Search the records for the string "that" and copy every line in which it appears.
====== Dataset records ======
(* ===== verification/RunResult.v ===== *)
(** * Run results (src/elspeth/contracts/run_result.py)

    The immutable result record of a pipeline run with the validation its
    constructor performs, and the decision that picks a terminal status from
    the lifecycle counters.  Python integers are unbounded, hence [Z]. *)

From S2P Require Import Prelude Enums.

Record RunResult := mkRunResult {
  run_id : string;
  status : RunStatus;
  rows_processed : Z;
  rows_succeeded : Z;
  rows_failed : Z;
  rows_routed_success : Z;
  rows_routed_failure : Z;
  rows_quarantined : Z;
  rows_forked : Z;
  rows_coalesced : Z;
  rows_coalesce_failed : Z;
  collector_groups_failed : Z;
  rows_expanded : Z;
  rows_buffered : Z;
  rows_diverted : Z;
  routed_destinations : gmap string Z
}.

(** [require_int(value, name, min_value=0)] on a value already known to be an
    [int]: the only remaining failure is the lower bound. *)
Definition require_non_negative (v : Z) (name : string) : res unit :=
  reject (v <? 0) with ValueError (name ++ " must be >= 0");;
  Ok tt.

Definition check_subset_counter_invariants (r : RunResult) : res unit :=
  reject (rows_succeeded r <? rows_routed_success r)
    with ValueError "RunResult: rows_routed_success must be a subset of rows_succeeded";;
  reject (rows_failed r <? rows_routed_failure r)
    with ValueError "RunResult: rows_routed_failure must be a subset of rows_failed";;
  reject (rows_failed r <? rows_quarantined r)
    with ValueError "RunResult: rows_quarantined must be a subset of rows_failed";;
  Ok tt.

(** [terminal_clean_indicator] and [failure_indicator], computed the same way
    by [_check_status_invariant] and [derive_terminal_run_status]. *)
Definition terminal_clean_indicator (succeeded quarantined : Z) : bool :=
  (0 <? succeeded) || (0 <? quarantined).

Definition failure_indicator (failed quarantined coalesce_failed collector_failed : Z) : bool :=
  (0 <? failed - quarantined) || (0 <? coalesce_failed) || (0 <? collector_failed).

(** [_check_status_invariant]: the arms of the [match] statement in order. *)
Definition check_status_invariant (r : RunResult) : res unit :=
  let clean := terminal_clean_indicator (rows_succeeded r) (rows_quarantined r) in
  let fail := failure_indicator (rows_failed r) (rows_quarantined r)
                (rows_coalesce_failed r) (collector_groups_failed r) in
  let has_quarantine := 0 <? rows_quarantined r in
  match status r, clean, fail, has_quarantine with
  | RUNNING, _, _, _ => Ok tt
  | INTERRUPTED, _, _, _ => Ok tt
  | COMPLETED, true, false, false => Ok tt
  | COMPLETED, false, _, _ => Err (ValueError "RunResult: status=COMPLETED requires a clean terminal indicator")
  | COMPLETED, _, true, _ => Err (ValueError "RunResult: status=COMPLETED requires no uncaught failures")
  | COMPLETED, _, _, true => Err (ValueError "RunResult: status=COMPLETED requires no quarantined rows")
  | COMPLETED_WITH_FAILURES, true, true, _ => Ok tt
  | COMPLETED_WITH_FAILURES, true, false, true => Ok tt
  | COMPLETED_WITH_FAILURES, false, _, _ =>
      Err (ValueError "RunResult: status=COMPLETED_WITH_FAILURES requires a clean terminal indicator")
  | COMPLETED_WITH_FAILURES, _, false, false =>
      Err (ValueError "RunResult: status=COMPLETED_WITH_FAILURES requires at least one failure-like indicator")
  | FAILED, _, _, _ => Ok tt
  | EMPTY, c, f, q =>
      if (rows_processed r == 0) && negb c && negb f && negb q then Ok tt
      else if 0 <? rows_processed r then Err (ValueError "RunResult: status=EMPTY requires rows_processed == 0")
      else if c then Err (ValueError "RunResult: status=EMPTY requires no clean terminal indicator")
      else if f then Err (ValueError "RunResult: status=EMPTY requires no failures")
      else Err (ValueError "RunResult: unhandled status/row-count shape")
  end.

(** [RunResult.__post_init__]. *)
Definition post_init (r : RunResult) : res unit :=
  reject (run_id r == "") with ValueError "run_id must not be empty";;
  _ ← require_non_negative (rows_processed r) "rows_processed";
  _ ← require_non_negative (rows_succeeded r) "rows_succeeded";
  _ ← require_non_negative (rows_failed r) "rows_failed";
  _ ← require_non_negative (rows_routed_success r) "rows_routed_success";
  _ ← require_non_negative (rows_routed_failure r) "rows_routed_failure";
  _ ← require_non_negative (rows_quarantined r) "rows_quarantined";
  _ ← require_non_negative (rows_forked r) "rows_forked";
  _ ← require_non_negative (rows_coalesced r) "rows_coalesced";
  _ ← require_non_negative (rows_coalesce_failed r) "rows_coalesce_failed";
  _ ← require_non_negative (collector_groups_failed r) "collector_groups_failed";
  _ ← require_non_negative (rows_expanded r) "rows_expanded";
  _ ← require_non_negative (rows_buffered r) "rows_buffered";
  _ ← require_non_negative (rows_diverted r) "rows_diverted";
  _ ← check_subset_counter_invariants r;
  check_status_invariant r.

(** [RunResult(...)]: construct, then validate. *)
Definition make_run_result (r : RunResult) : res RunResult :=
  _ ← post_init r; Ok r.

Definition derive_terminal_run_status
    (rows_processed rows_succeeded rows_failed rows_routed_success rows_routed_failure
     rows_quarantined rows_coalesce_failed collector_groups_failed : Z) : res RunStatus :=
  reject (rows_succeeded <? rows_routed_success)
    with ValueError "derive_terminal_run_status: rows_routed_success must be a subset of rows_succeeded";;
  reject (rows_failed <? rows_routed_failure)
    with ValueError "derive_terminal_run_status: rows_routed_failure must be a subset of rows_failed";;
  reject (rows_failed <? rows_quarantined)
    with ValueError "derive_terminal_run_status: rows_quarantined must be a subset of rows_failed";;
  let clean := terminal_clean_indicator rows_succeeded rows_quarantined in
  let fail := failure_indicator rows_failed rows_quarantined rows_coalesce_failed collector_groups_failed in
  if (rows_processed == 0) && negb clean then Ok (if fail then FAILED else EMPTY)
  else if negb clean then Ok FAILED
  else if fail then Ok COMPLETED_WITH_FAILURES
  else if 0 <? rows_quarantined then Ok COMPLETED_WITH_FAILURES
  else Ok COMPLETED.

(** [derive_terminal_run_status] applied to the counters of a result. *)
Definition derived_status (r : RunResult) : res RunStatus :=
  derive_terminal_run_status (rows_processed r) (rows_succeeded r) (rows_failed r)
    (rows_routed_success r) (rows_routed_failure r) (rows_quarantined r)
    (rows_coalesce_failed r) (collector_groups_failed r).

Definition with_status (s : RunStatus) (r : RunResult) : RunResult :=
  mkRunResult (run_id r) s (rows_processed r) (rows_succeeded r) (rows_failed r)
    (rows_routed_success r) (rows_routed_failure r) (rows_quarantined r) (rows_forked r)
    (rows_coalesced r) (rows_coalesce_failed r) (collector_groups_failed r) (rows_expanded r)
    (rows_buffered r) (rows_diverted r) (routed_destinations r).

(** ** Specification of acceptance *)

(** Every counter is a count, and the reporting counters are subsets. *)
Definition counters_wf (r : RunResult) : Prop :=
  0 <= rows_processed r /\ 0 <= rows_succeeded r /\ 0 <= rows_failed r /\
  0 <= rows_forked r /\ 0 <= rows_coalesced r /\ 0 <= rows_coalesce_failed r /\
  0 <= collector_groups_failed r /\ 0 <= rows_expanded r /\ 0 <= rows_buffered r /\
  0 <= rows_diverted r /\
  0 <= rows_routed_success r <= rows_succeeded r /\
  0 <= rows_routed_failure r <= rows_failed r /\
  0 <= rows_quarantined r <= rows_failed r.

Lemma require_non_negative_ok v n : require_non_negative v n = Ok tt <-> 0 <= v.
Proof. unfold require_non_negative. destruct (Z.ltb_spec v 0); naive_solver lia. Qed.

Lemma subset_ok r :
  check_subset_counter_invariants r = Ok tt <->
  rows_routed_success r <= rows_succeeded r /\ rows_routed_failure r <= rows_failed r /\
  rows_quarantined r <= rows_failed r.
Proof.
  unfold check_subset_counter_invariants.
  repeat match goal with |- context [Z.ltb ?a ?b] => destruct (Z.ltb_spec a b) end;
    split; intros; first [discriminate | reflexivity | lia].
Qed.

Lemma post_init_ok r :
  post_init r = Ok tt <->
  run_id r <> "" /\ counters_wf r /\ check_status_invariant r = Ok tt.
Proof.
  unfold post_init, counters_wf.
  destruct (bool_decide_reflect (run_id r = "")) as [->|Hne]; [naive_solver|].
  rewrite !seq_ok, !require_non_negative_ok, subset_ok.
  intuition lia.
Qed.

(** Case analysis over the row-count shape both functions branch on. *)
Ltac status_cases :=
  unfold derived_status, derive_terminal_run_status, check_status_invariant,
    terminal_clean_indicator, failure_indicator in *; cbn in *;
  repeat match goal with
    | |- context [Z.ltb ?a ?b] => destruct (Z.ltb_spec a b)
    | H : context [Z.ltb ?a ?b] |- _ => destruct (Z.ltb_spec a b)
    | |- context [bool_decide (?a = ?b)] => destruct (bool_decide_reflect (a = b))
    | H : context [bool_decide (?a = ?b)] |- _ => destruct (bool_decide_reflect (a = b))
    end; cbn in *.

(** Deriving a status and then constructing the result never crashes. *)
Lemma derived_accepted (r : RunResult) :
  run_id r <> "" -> counters_wf r ->
  exists s, derived_status r = Ok s /\
    s ∈ [COMPLETED; COMPLETED_WITH_FAILURES; FAILED; EMPTY] /\
    make_run_result (with_status s r) = Ok (with_status s r).
Proof.
  intros Hid Hwf.
  assert (exists s, derived_status r = Ok s /\
            s ∈ [COMPLETED; COMPLETED_WITH_FAILURES; FAILED; EMPTY] /\
            check_status_invariant (with_status s r) = Ok tt) as (s & Hs & Hin & Hc).
  { unfold counters_wf in Hwf.
    status_cases; try lia; (eexists; split; [reflexivity|]; split; [set_solver|]; cbn);
      status_cases; try lia; reflexivity. }
  exists s. repeat split; try done.
  unfold make_run_result.
  assert (post_init (with_status s r) = Ok tt) as -> by (apply post_init_ok; done).
  done.
Qed.

(** ** Properties *)

(** The status picked by [derive_terminal_run_status] from well-formed
    counters always exists, is one of the four terminal values, and is
    accepted by the [RunResult] constructor for those same counters: deriving
    a status and then building the result record never crashes. *)
Theorem derived_status_accepted (r : RunResult) :
  run_id r <> "" -> counters_wf r ->
  exists s, derived_status r = Ok s /\
    s ∈ [COMPLETED; COMPLETED_WITH_FAILURES; FAILED; EMPTY] /\
    make_run_result (with_status s r) = Ok (with_status s r).
Proof. apply derived_accepted. Qed.

(** The biconditional that the constructor documents: for a status other
    than FAILED, RUNNING and INTERRUPTED, the constructor accepts exactly the
    status that [derive_terminal_run_status] derives from the counters. *)
Theorem accepted_iff_derived (r : RunResult) :
  run_id r <> "" -> counters_wf r ->
  status r ∈ [COMPLETED; COMPLETED_WITH_FAILURES; EMPTY] ->
  make_run_result r = Ok r <-> derived_status r = Ok (status r).
Proof.
  intros Hid Hwf Hst.
  assert (make_run_result r = Ok r <-> check_status_invariant r = Ok tt) as ->.
  { unfold make_run_result. rewrite seq_ok, post_init_ok. tauto. }
  destruct r as [id st]; cbn in *. unfold counters_wf in Hwf. cbn in Hwf.
  destruct st; try set_solver;
    status_cases; try lia; split; congruence.
Qed.

(** ** Witnesses *)
Definition example_result (s : RunStatus) : RunResult :=
  mkRunResult "run" s 3 2 1 0 1 0 0 0 0 0 0 0 0 ∅.

Lemma derived_status_accepted_witness :
  exists s, derived_status (example_result EMPTY) = Ok s /\
    s ∈ [COMPLETED; COMPLETED_WITH_FAILURES; FAILED; EMPTY] /\
    make_run_result (with_status s (example_result EMPTY)) = Ok (with_status s (example_result EMPTY)).
Proof.
  apply derived_status_accepted; [discriminate|]. unfold counters_wf; cbn; lia.
Defined.

Lemma accepted_iff_derived_witness :
  make_run_result (example_result COMPLETED_WITH_FAILURES) = Ok (example_result COMPLETED_WITH_FAILURES) <->
  derived_status (example_result COMPLETED_WITH_FAILURES) = Ok COMPLETED_WITH_FAILURES.
Proof.
  apply (accepted_iff_derived (example_result COMPLETED_WITH_FAILURES)).
  - discriminate.
  - unfold counters_wf; cbn; lia.
  - cbn. set_solver.
Defined.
======
# [Task result]
    constructor performs, and the decision that picks a terminal status from
(** The biconditional that the constructor documents: for a status other
    status that [derive_terminal_run_status] derives from the counters. *)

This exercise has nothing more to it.